Barcelona. Navigationsgeräte, die Daten in Echtzeit übertragen, Musik- oder Videostreaming – für all das braucht man eine ständige Verbindung zum Internet mit hohen Übertragungsraten. In Deutschland ist dies nicht immer gegeben. BMW forscht daher mit den Autozulieferern Peiker und Nash im Projekt "Vehicular Crowd Cell" an einer Technik, die Abhilfe schaffen soll. Die ersten Ergebnisse haben die Münchner auf dem Mobile World Congress präsentiert.

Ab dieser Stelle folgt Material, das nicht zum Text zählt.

(** * scripts/zulip_emoji_merge_delegate.py

    A shallow embedding of the script that keeps the emoji reactions of the
    "PR reviews" channel in step with the label of a pull request, and the
    properties of its pull-request matching and of its reaction
    reconciliation. *)

From Stdlib Require Import NArith ZArith List Ascii String Bool Lia.
From stdpp Require Import base option list gmap sets strings.

Set Warnings "-clear-no-such-hyp".

Open Scope N_scope.

(** ** Python strings

    A Python [str] is a sequence of Unicode code points. *)

Abbreviation str := (list N).

Definition ord (a : ascii) : N := N_of_ascii a.

(** The [str] written by a literal of the source. *)
Definition py (s : string) : str := ord <$> list_ascii_of_string s.

(** [c in chars] for a one-character string [c]. *)
Definition char_in (c : N) (chars : str) : bool := bool_decide (c ∈ chars).

(** [s.startswith(prefix)] *)
Definition startswith (s prefix : str) : bool := bool_decide (prefix `prefix_of` s).

(** [needle in haystack] for two strings: [needle] occurs as a contiguous
    run of characters of [haystack]. *)
Definition occurs_in (needle haystack : str) : Prop :=
  ∃ before after, haystack = before ++ needle ++ after.

(** ** The [re] module

    The model follows CPython's [re] (3.7 and later): [escape] is
    [str.translate] over the table of special characters, [compile] follows
    the loop of [sre_parse._parse] over the tokens of [Tokenizer], and
    [search] tries every start position. The syntax modelled is literals,
    backslash escapes of non-alphanumeric characters, [.], [^], [$], [|],
    capturing groups and the repeats [*], [+], [?] with their lazy forms;
    on anything else (character sets, counted repeats, escapes with a letter
    or a digit, group extensions) [compile] gives [Unmodelled]. *)

Module re.

(** [_special_chars_map]: the keys of the translation table of [re.escape],
    [b'()[]{}?*+-|^$\\.&~# \t\n\r\v\f']. *)
Definition special_chars : str :=
  py "()[]{}?*+-|^$\.&~# " ++ [9; 10; 13; 11; 12].

(** [re.escape(pattern)]: [pattern.translate(_special_chars_map)], every
    special character is replaced by a backslash and itself. *)
Definition escape (pattern : str) : str :=
  c ← pattern; if char_in c special_chars then [ord "\"; c] else [c].

(** [sre_parse.SPECIAL_CHARS], [REPEAT_CHARS], [ASCII_LETTERS], [DIGITS]. *)
Definition SPECIAL_CHARS : str := py ".\[{()*+?^$|".
Definition REPEAT_CHARS : str := py "*+?{".
Definition DIGITS : str := py "0123456789".
Definition ASCII_LETTERS : str :=
  py "abcdefghijklmnopqrstuvwxyzABCDEFGHIJKLMNOPQRSTUVWXYZ".

(** The repeats [?], [*] and [+]: (min, max) is (0, 1), (0, MAXREPEAT) and
    (1, MAXREPEAT). *)
Inductive repeat : Type := ZeroOrOne | ZeroOrMore | OneOrMore.

(** Parsed patterns, after the opcodes of [sre_parse]. A sequence of items
    is a chain of [Seq] closed by [Empty]; a [BRANCH] of several
    alternatives is nested to the right. *)
Inductive regex : Type :=
| Empty
| LITERAL (c : N)
| ANY
| AT_BEGINNING
| AT_END
| Seq (r1 r2 : regex)
| BRANCH (r1 r2 : regex)
| MAX_REPEAT (q : repeat) (r : regex)
| SUBPATTERN (r : regex).

Inductive parse_result : Type :=
| Compiled (r : regex)
| BadPattern      (* [re.error] *)
| Unmodelled.     (* syntax outside the fragment *)

(** The subpattern under construction: the alternatives closed so far by a
    [|] and the items of the current one, both most recent first. *)
Record frame : Type := Frame { alts : list regex; items : list regex }.
(** X2: The list comes back unchanged exactly when its keys are pairwise
    distinct; otherwise it gets strictly shorter. *)
Theorem removeDuplicateCookies_fixpoint cookies :
  (removeDuplicateCookies cookies = cookies ↔ NoDup (cookieKey <$> cookies))
  ∧ (length (removeDuplicateCookies cookies) ≤ length cookies)%nat
  ∧ (length (removeDuplicateCookies cookies) = length cookies
     ↔ NoDup (cookieKey <$> cookies)).
Proof.
  assert (removeDuplicateCookies cookies = cookies
          ↔ NoDup (cookieKey <$> cookies)) as Hfix.
  { split.
    - intros <-. apply filterUnseen_NoDup.
    - intros Hnd. apply filterUnseen_id; [done|].
      intros c _. apply not_elem_of_empty. }
  split; [exact Hfix|].
  pose proof (filterUnseen_sublist ∅ cookies) as Hsub.
  split; [by apply sublist_length|].
  rewrite <- Hfix. split; [|by intros ->].
  intros Hlen. by apply sublist_same_length.
Qed.

Lemma cookieKey_of_triple c :
  cookieKey c =
    (λ t : string * string * string, t.1.1 +:+ "|" +:+ t.1.2 +:+ "|" +:+ t.2)
      (cookieTriple c).
Proof. reflexivity. Qed.

Lemma key_seen_iff_triple_seen c l :
  pipeFree c → Forall pipeFree l →
  cookieKey c ∈ cookieKey <$> l ↔ cookieTriple c ∈ cookieTriple <$> l.
Proof.
  intros [Hn Hd] Hl. rewrite Forall_forall in Hl. split.
  - intros (k & Hkey & Hk)%list_elem_of_fmap.
    destruct (Hl k Hk) as [Hn' Hd'].
    destruct (cookieKey_inj c k Hn Hn' Hd Hd' Hkey) as (En & Ed & Ep).
    apply list_elem_of_fmap. exists k. split; [|done].
    unfold cookieTriple. by rewrite En, Ed, Ep.
  - intros (k & Htriple & Hk)%list_elem_of_fmap.
    apply list_elem_of_fmap. exists k. split; [|done].
    by rewrite !cookieKey_of_triple, Htriple.
Qed.

(** X3: When no name and no domain contains the separator, the first cookie
    of each (name, domain, path) wins: a cookie is kept at its place
    exactly when no cookie before it has the same three fields, and the
    result has pairwise distinct triples. *)
Theorem removeDuplicateCookies_first_triple_wins l1 c l2 :
  Forall pipeFree (l1 ++ c :: l2) →
  NoDup (cookieTriple <$> removeDuplicateCookies (l1 ++ c :: l2))
  ∧ ∃ rest,
      removeDuplicateCookies (l1 ++ c :: l2) =
        removeDuplicateCookies l1
        ++ (if decide (cookieTriple c ∈ cookieTriple <$> l1) then [] else [c])
        ++ rest
      ∧ rest `sublist_of` l2.
Proof.
  intros [Hl1 [Hc Hl2]%Forall_cons]%Forall_app. split.
  - eapply (NoDup_fmap_1 (λ t : string * string * string,
              t.1.1 +:+ "|" +:+ t.1.2 +:+ "|" +:+ t.2)).
    rewrite <- list_fmap_compose.
    apply (filterUnseen_NoDup ∅).
  - unfold removeDuplicateCookies. rewrite filterUnseen_app.
    rewrite (right_id_L ∅ (∪)). cbn [filterUnseen].
    pose proof (key_seen_iff_triple_seen c l1 Hc Hl1) as Hiff.
    destruct (decide (cookieKey c ∈ _)) as [Hin|Hout].
    + rewrite elem_of_list_to_set in Hin.
      rewrite decide_True by (by apply Hiff).
      eexists. split; [done|]. apply filterUnseen_sublist.
    + rewrite elem_of_list_to_set in Hout.
      rewrite decide_False by (by rewrite <- Hiff).
      eexists. split; [done|]. apply filterUnseen_sublist.
Qed.

Lemma removeDuplicateCookies_first_triple_wins_witness :
  Forall pipeFree ([hostCookie] ++ hostCookie :: [parentCookie])
  ∧ NoDup (cookieTriple <$>
             removeDuplicateCookies ([hostCookie] ++ hostCookie :: [parentCookie])).
Proof.
  assert (Forall pipeFree ([hostCookie] ++ hostCookie :: [parentCookie])) as H
    by (repeat constructor).
  split; [exact H|].
  exact (proj1 (removeDuplicateCookies_first_triple_wins
                  [hostCookie] hostCookie [parentCookie] H)).
Defined.
End DeduplicationKept.

(** ** Processing and the histograms of the summary *)

Section Histograms.
Implicit Types (cookies : list Processed.t) (raw : list Cookie.t).
Implicit Types (hist acc : gmap string nat) (k : string).

Lemma String_length_append (s t : string) :
  String.length (s +:+ t) = (String.length s + String.length t)%nat.
Proof. induction s as [|a s IH]; [done|]. rewrite append_cons. simpl. by rewrite IH. Qed.

Lemma categorizeCookie_in_categories (cookie : Cookie.t) :
  categorizeCookie cookie ∈ categories.
Proof.
  unfold categorizeCookie, categories.
  repeat case_match; repeat first [by left | right].
Qed.

Lemma assessSecurityLevel_in_tiers (cookie : Cookie.t) :
  assessSecurityLevel cookie ∈ tiers.
Proof.
  unfold assessSecurityLevel, tiers. cbv zeta.
  repeat case_match; repeat first [by left | right].
Qed.

(** X4: When every expiration date is one [Date] can hold, so that no
    conversion throws, [processCookies] keeps the number and the order of
    the cookies; each processed cookie carries the identifying fields of
    its cookie, the size is the length of the name plus the length of the
    value, the category and the tier come from the fixed lists, and the
    expiration is null exactly when the cookie's expiration date is
    falsy. *)
Theorem processCookies_entries (toISO : Q → string) raw :
  Forall (λ cookie, validExpiration cookie = true) raw →
  length (processCookies toISO raw) = length raw
  ∧ Forall2
      (λ cookie p,
         Processed.name p = Cookie.name cookie
         ∧ Processed.value p = Cookie.value cookie
         ∧ Processed.domain p = Cookie.domain cookie
         ∧ Processed.path p = Cookie.path cookie
         ∧ Processed.size p =
             (String.length (Cookie.name cookie)
              + String.length (Cookie.value cookie))%nat
         ∧ Processed.cookieType p ∈ categories
         ∧ Processed.securityLevel p ∈ tiers
         ∧ (Processed.expirationDate p = None
            ↔ js_truthy_num (Cookie.expirationDate cookie) = false)
         ∧ (js_truthy_num (Cookie.expirationDate cookie) = true →
            ∃ x, Cookie.expirationDate cookie = Some x
                 ∧ convertible x = true
                 ∧ Processed.expirationDate p = Some (toISO x)))
      raw (processCookies toISO raw).
Proof.
  intros Hvalid.
  unfold processCookies. split; [apply length_fmap|].
  apply Forall2_fmap_r, Forall_Forall2_diag.
  eapply Forall_impl; [exact Hvalid|].
  intros cookie Hcookie. simpl. repeat split; try done.
  - apply String_length_append.
  - apply categorizeCookie_in_categories.
  - apply assessSecurityLevel_in_tiers.
  - destruct (js_truthy_num _) eqn:Ht; [|done].
    destruct (Cookie.expirationDate cookie); [done|discriminate].
  - by intros ->.
  - intros Ht. unfold validExpiration in Hcookie. rewrite Ht.
    destruct (Cookie.expirationDate cookie) as [x|]; [|discriminate].
    exists x. rewrite Ht in Hcookie. by repeat split.
Qed.
(** * Navigation orchestration of [nav_sdk_ros2/autonomous.py]

    A shallow embedding of [GraphNavInterface] and of the action server
    [NavROS2SDK] that drives it.  The robot is reached through remote
    clients only; those are modelled as a scripted environment ([Remote]),
    and every call to them is recorded in a trace, so that properties of
    the form "which commands were issued, in which order, with which
    arguments" become properties of a list. *)

From Stdlib Require Import List String ZArith QArith Bool Arith Lia.
Import ListNotations.
Open Scope string_scope.
Open Scope list_scope.

Set Implicit Arguments.

(** ** Data model *)

Module Data.

(** [map_pb2.Edge.Id(from_waypoint=..., to_waypoint=...)]. *)
Record EdgeId := mkEdgeId { from_waypoint : string; to_waypoint : string }.

(** The fields of [map_pb2.Waypoint] and [map_pb2.Edge] the client reads. *)
Record Waypoint := mkWaypoint
  { wp_id : string; wp_annotation_name : string; wp_snapshot_id : string }.

Record Edge := mkEdge { edge_id : EdgeId; edge_snapshot_id : string }.

(** [map_pb2.Graph]; the anchoring is kept as the list of anchored
    waypoint ids. *)
Record Graph := mkGraph
  { waypoints : list Waypoint; edges : list Edge; anchors : list string }.

(** [self._current_edges]: a dict from [to_waypoint] to the list of its
    [from_waypoint]s.  Python dicts iterate in insertion order, and
    [_match_edge] returns at the first hit, so the order is kept. *)
Definition EdgeMap := list (string * list string).

(** [bosdyn.client.math_helpers.Quat], kept symbolic in the three ways the
    client builds one. *)
Inductive Quat :=
| Quat_identity
| Quat_from_yaw (yaw : Q)
| Quat_wxyz (w x y z : Q).

(** [SE3Pose(x, y, z, rot)]. *)
Record SE3Pose := mkSE3Pose { px : Q; py : Q; pz : Q; rot : Quat }.

(** The part of [get_localization_state()] the client reads:
    [localization.waypoint_id] and [localization.seed_tform_body]. *)
Record LocalizationState := mkLoc
  { loc_waypoint_id : string;
    seed_x : Q; seed_y : Q; seed_z : Q;
    seed_rot : Q * Q * Q * Q  (* x, y, z, w *) }.

(** [robot_state_pb2.PowerState.MotorPowerState]. *)
Inductive MotorPowerState :=
| STATE_UNKNOWN | STATE_OFF | STATE_ON
| STATE_POWERING_ON | STATE_POWERING_OFF | STATE_ERROR.

Definition is_STATE_ON (m : MotorPowerState) : bool :=
  match m with STATE_ON => true | _ => false end.

(** [graph_nav_pb2.NavigationFeedbackResponse.Status]. *)
Inductive NavStatus :=
| STATUS_UNKNOWN
| STATUS_FOLLOWING_ROUTE
| STATUS_REACHED_GOAL
| STATUS_NO_ROUTE
| STATUS_NO_LOCALIZATION
| STATUS_LOST
| STATUS_NOT_LOCALIZED_TO_END
| STATUS_COMMAND_OVERRIDDEN
| STATUS_ROBOT_IMPAIRED
| STATUS_CONSTRAINT_FAULT
| STATUS_COMMAND_TIMED_OUT
| STATUS_STUCK.

(** The exceptions the code names, and one constructor for the rest. *)
Inductive PyExn :=
| ResponseError
| ResourceAlreadyClaimedError
| TimeoutError
| AttributeError
| OtherException.

Definition is_ResponseError (e : PyExn) : bool :=
  match e with ResponseError => true | _ => false end.

Definition is_ResourceAlreadyClaimedError (e : PyExn) : bool :=
  match e with ResourceAlreadyClaimedError => true | _ => false end.

(** What a remote call answers: a value, or an exception raised in the
    caller. *)
Inductive Reply (A : Type) :=
| Answer (a : A)
| Raises (e : PyExn).
Arguments Raises {A} e.

(** [Navigation.Result]. *)
Record NavigationResult := mkResult { success : bool }.

End Data.
Import Data.

(** ** Route matching *)

(** The inner [for edge_from_id in current_edges[edge_to_id]] of
    [_match_edge]. *)
Fixpoint _match_edge_from (edge_to_id : string) (froms : list string)
    (waypoint1 waypoint2 : string) : option EdgeId :=
  match froms with
  | [] => None
  | edge_from_id :: rest =>
      if (waypoint1 =? edge_to_id) && (waypoint2 =? edge_from_id) then
        Some (mkEdgeId waypoint2 waypoint1)
      else if (waypoint2 =? edge_to_id) && (waypoint1 =? edge_from_id) then
        Some (mkEdgeId waypoint1 waypoint2)
      else _match_edge_from edge_to_id rest waypoint1 waypoint2
  end.

(** [GraphNavInterface._match_edge]. *)
Fixpoint _match_edge (current_edges : EdgeMap) (waypoint1 waypoint2 : string)
    : option EdgeId :=
  match current_edges with
  | [] => None
  | (edge_to_id, froms) :: rest =>
      match _match_edge_from edge_to_id froms waypoint1 waypoint2 with
      | Some e => Some e
      | None => _match_edge rest waypoint1 waypoint2
      end
  end.

(** ** The environment: remote services, trace and console *)

Module Env.

(** [graph_nav_client.build_route(waypoint_ids, edge_ids)]: a local
    constructor of the route message, no remote call. *)
Record Route := mkRoute
  { route_waypoint_id : list string; route_edge_id : list EdgeId }.

(** One entry per call that leaves the process (or reads the host
    framework), in the order the calls are made.  The three navigation
    commands of the client take a [command_id] keyword whose default is
    [None]; the entry records what the call passes. *)
Inductive Event :=
| EvGetRobotState
| EvPowerOnMotors
| EvSafePowerOffMotors
| EvSafePowerOffCommand
| EvGetLocalizationState
| EvNavigateTo (destination : string) (cmd_duration : Q) (command_id : option Z)
| EvNavigateToAnchor (seed_T_goal : SE3Pose) (cmd_duration : Q)
    (command_id : option Z)
| EvNavigateRoute (route : Route) (cmd_duration : Q) (command_id : option Z)
| EvNavigationFeedback (command_id : option Z)
| EvClearGraph
| EvSleep (secs : Q)
| EvLeaseAcquire
| EvLeaseReturn
| EvRclpyOk
| EvIsCancelRequested
| EvGoalCanceled
| EvGoalSucceed
| EvPublishFeedback (x y yaw : Q).

(** The services that answer; calls of one kind are answered from one
    script, by the number of earlier calls of that kind. *)
Inductive Kind :=
| KRobotState | KPowerOn | KPowerOff | KLocalization | KNavigate
| KFeedback | KClearGraph | KLease | KOk | KCancel | KNone.

Definition kind_of (e : Event) : Kind :=
  match e with
  | EvGetRobotState => KRobotState
  | EvPowerOnMotors => KPowerOn
  | EvSafePowerOffMotors | EvSafePowerOffCommand => KPowerOff
  | EvGetLocalizationState => KLocalization
  | EvNavigateTo _ _ _ | EvNavigateToAnchor _ _ _ | EvNavigateRoute _ _ _ =>
      KNavigate
  | EvNavigationFeedback _ => KFeedback
  | EvClearGraph => KClearGraph
  | EvLeaseAcquire => KLease
  | EvRclpyOk => KOk
  | EvIsCancelRequested => KCancel
  | EvSleep _ | EvLeaseReturn | EvGoalCanceled | EvGoalSucceed
  | EvPublishFeedback _ _ _ => KNone
  end.

Definition Kind_eqb (a b : Kind) : bool :=
  match a, b with
  | KRobotState, KRobotState | KPowerOn, KPowerOn | KPowerOff, KPowerOff
  | KLocalization, KLocalization | KNavigate, KNavigate
  | KFeedback, KFeedback | KClearGraph, KClearGraph | KLease, KLease
  | KOk, KOk | KCancel, KCancel | KNone, KNone => true
  | _, _ => false
  end.

Definition is_kind (k : Kind) (e : Event) : bool := Kind_eqb k (kind_of e).

(** Number of calls of kind [k] made so far. *)
Definition calls (k : Kind) (trace : list Event) : nat :=
  List.length (filter (is_kind k) trace).
Arguments calls : simpl never.

(** The scripted robot and host: the [n]-th call of a kind gets the
    [n]-th answer of its script. *)
Record Remote := mkRemote
  { robot_state_script : nat -> Reply MotorPowerState;
    power_on_script : nat -> Reply unit;
    power_off_script : nat -> Reply unit;
    localization_script : nat -> Reply LocalizationState;
    navigate_script : nat -> Reply Z;
    feedback_script : nat -> Reply NavStatus;
    clear_graph_script : nat -> Reply unit;
    lease_script : nat -> Reply unit;
    ok_script : nat -> bool;
    cancel_script : nat -> bool }.

(** What the code prints or logs. *)
Inductive Msg :=
| MsgInvalidArguments
| MsgRobotNotLocalized
| MsgFailedPowerOnNavigateTo
| MsgFailedPowerOnNavigateRoute
| MsgIsFinished (is_finished : bool)
| MsgPose (x y yaw : Q)
| MsgErrorWhileNavigating (e : PyExn)
| MsgNoWaypointProvided
| MsgNoWaypointsProvided
| MsgGotLocalization (l : LocalizationState)
| MsgFailedToFindEdge (start_wp end_wp : string)
| MsgListTheGraph
| MsgRobotGotLost
| MsgRobotGotStuck
| MsgRobotImpaired
| MsgExecutingGoal
| MsgReceivedGoal
| MsgReceivedCancel
| MsgGoalCanceled
| MsgIsItCompleted (result : option bool)
| MsgException (e : PyExn)
| MsgClientThrewError
| MsgLeaseInUse.

End Env.
Import Env.

(** ** Object state *)

(** The fields of [GraphNavInterface] that the navigation code reads or
    writes.  [_seed_T_goal] exists only once the single-step navigation has
    assigned it. *)
Record GraphNavInterface := mkGraphNavInterface
  { _robot_state_x : Q;
    _robot_state_y : Q;
    _robot_state_yaw : Q;
    _flag_nav : bool;
    _started_powered_on : bool;
    _powered_on : bool;
    _max_attempts_to_wait : Z;
    _current_graph : option Graph;
    _current_edges : EdgeMap;
    _current_waypoint_snapshots : list (string * string);
    _current_edge_snapshots : list (string * string);
    _current_annotation_name_to_wp_id : list (string * string);
    _seed_T_goal : option SE3Pose }.
(** * Car dealer inventory simulation: model, policies and runner

    A shallow embedding of [CarDealerModel.py], [policy.py], [policy_util.py]
    and [BaseClasses/SDPPolicy.py].

    Conventions of the embedding.
    - Python [int]s are [Z]; Python/NumPy floats are exact rationals [Q]
      (an idealisation: [max], [min], [round], [int] and comparisons are
      exact on floats, products and sums are not).  Where Python mixes an
      [int] with a float the [int] is promoted with [inject_Z].
    - NumPy integers (the integer columns of the trend table) have 64
      bits.  The embedding adds them without wrap-around; a statement about
      such a sum bounds its operands ([int64_safe]) so that every
      intermediate result fits.
    - A Python [str] is a [string].  [str.lower] is embedded for ASCII
      strings ([lower] maps the letters A-Z); a statement about its result
      assumes that the string is ASCII ([is_ascii]).
    - [int(v ** 0.5)] goes through a double; it is the integer square root
      [Z.sqrt v] while [v < 2 ^ 52], and a statement about its value assumes
      that bound.
    - A Python [dict] is an association list in insertion order; its keys
      are unique, which the predicate [wf_dict] records.
    - A Python exception is a [Raise] in the [result] type; methods that
      assign to [self] run in the state-and-error monad [M].
    - [print] calls are left out. *)

From Stdlib Require Import ZArith QArith Qround Qminmax List String Ascii Bool Lia Lqa.
Import ListNotations.

Local Open Scope Z_scope.

(** ** Exceptions and the error monad *)

Inductive exn : Type :=
| KeyError (key : string)
| TypeError (msg : string)
| ValueError (msg : string).

Inductive result (A : Type) : Type :=
| Ok (a : A)
| Raise (e : exn).

Arguments Ok {A} a.
Arguments Raise {A} e.

Definition rbind {A B} (c : result A) (k : A -> result B) : result B :=
  match c with
  | Ok a => k a
  | Raise e => Raise e
  end.

Declare Scope py_scope.
Delimit Scope py_scope with py.
Notation "x <- c ;; k" := (rbind c (fun x => k))
  (at level 61, c at next level, right associativity) : py_scope.
Local Open Scope py_scope.

(** A [for] loop whose body may raise: the accumulator is the loop's
    local state. *)
Fixpoint for_each {A S} (xs : list A) (body : S -> A -> result S) (s : S)
  : result S :=
  match xs with
  | [] => Ok s
  | x :: xs' => s' <- body s x ;; for_each xs' body s'
  end.

(** ** Numbers *)

Definition Qltb (a b : Q) : bool := negb (Qle_bool b a).

(** [max(a, b)] returns [b] only when [b > a]; [min(a, b)] returns [b]
    only when [b < a]. *)
Definition py_max (a b : Q) : Q := if Qltb a b then b else a.
Definition py_min (a b : Q) : Q := if Qltb b a then b else a.

(** [round(x)] on a float: nearest integer, ties to the even one. *)
Definition py_round (x : Q) : Z :=
  let f := Qfloor x in
  match Qcompare (x - inject_Z f) (1 # 2) with
  | Lt => f
  | Gt => f + 1
  | Eq => if Z.even f then f else f + 1
  end.

(** [int(x)] on a float: truncation toward zero. *)
Definition py_int (x : Q) : Z := Z.quot (Qnum x) (Zpos (Qden x)).
(** [o[0]]: the first element of a list or the first character of a string,
    [IndexError] when there is none; a [dict] of string keys has no key [0];
    the other values are not subscriptable. *)
Definition item0 (o : json) : result json :=
  match o with
  | JList (x :: _) => Value x
  | JList [] => Raise IndexError
  | JStr (String c _) => Value (JStr (String c EmptyString))
  | JStr EmptyString => Raise IndexError
  | JDict _ => Raise KeyError
  | JNull | JBool _ | JInt _ | JFloat _ => Raise TypeError
  end.

(** Field of a value seen as a record: [None] when the value is not a
    [dict] or has no such key. *)
Definition field (k : string) (v : json) : option json :=
  match v with
  | JDict d => lookup k d
  | _ => None
  end.

(** ** The HTTP response and the trace *)

(** A [requests.Response] as the code observes it: its status code and what
    its [json()] method yields. *)
Record response : Type := mkResponse {
  status_code : Z;
  response_json : result json
}.

(** [response.raise_for_status()] raises [HTTPError] for the client and
    server error statuses, 400 to 599, and for no other status. *)
Definition raise_for_status (r : response) : result unit :=
  if (400 <=? status_code r) && (status_code r <? 600)
  then Raise HTTPError
  else Value tt.

(** The observable actions of one call: the [n]-th call of [requests.post]
    (counted from 0) and [time.sleep(seconds)]. *)
Inductive event : Type :=
| Post (attempt : nat)
| Sleep (seconds : Z).

(** ** The two error dictionaries *)

Definition parse_error_result : json :=
  JDict [("predicted_disease", JStr "Error");
         ("description",
          JStr "Failed to parse API response. The model may have returned an invalid format.");
         ("precautions", JList []);
         ("home_remedies", JList []);
         ("language", JStr "English")].

Definition connect_error_result : json :=
  JDict [("predicted_disease", JStr "Error");
         ("description",
          JStr "Failed to connect to the prediction service after multiple retries.");
         ("precautions", JList []);
         ("home_remedies", JList []);
         ("language", JStr "English")].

Mit Reichweitenverlängerern wie mobilen Femtozellen wird die Abdeckung des Mobilfunknetzes lokal erhöht. So weit, dass damit auch größere Funklöcher überbrückt werden können, ist die Technik aber noch nicht. Die Mobilfunkanbieter braucht es weiter hin. "Dort, wo grundsätzlich ein Mobilfunknetz vorhanden ist, bewirkt die Vehicular Crowd Cell eine Netzoptimierung", erläutert Peter Fertl, Leiter des Projekts bei BMW. Vor allem am Rand des Sendegebiets sei das nützlich. Eine Grundversorgung an Netzabdeckung müsse gegeben sein.
Denkbar wäre der Einsatz beispielsweise bei Carsharing-Flotten. Die Technologie wird derzeit erprobt. Ziel ist es, das bestehende Mobilfunknetz zu verbessern. Ob die Technologie zum Serieneinsatz kommt, ist noch unklar. Die "Vehicular Crowd Cell" baut auf der "Vehicular Small Cell" auf, die BMW 2015 vorgestellt hatte. Sie soll den Mobilfunkempfang innerhalb des Fahrzeugs verbessern.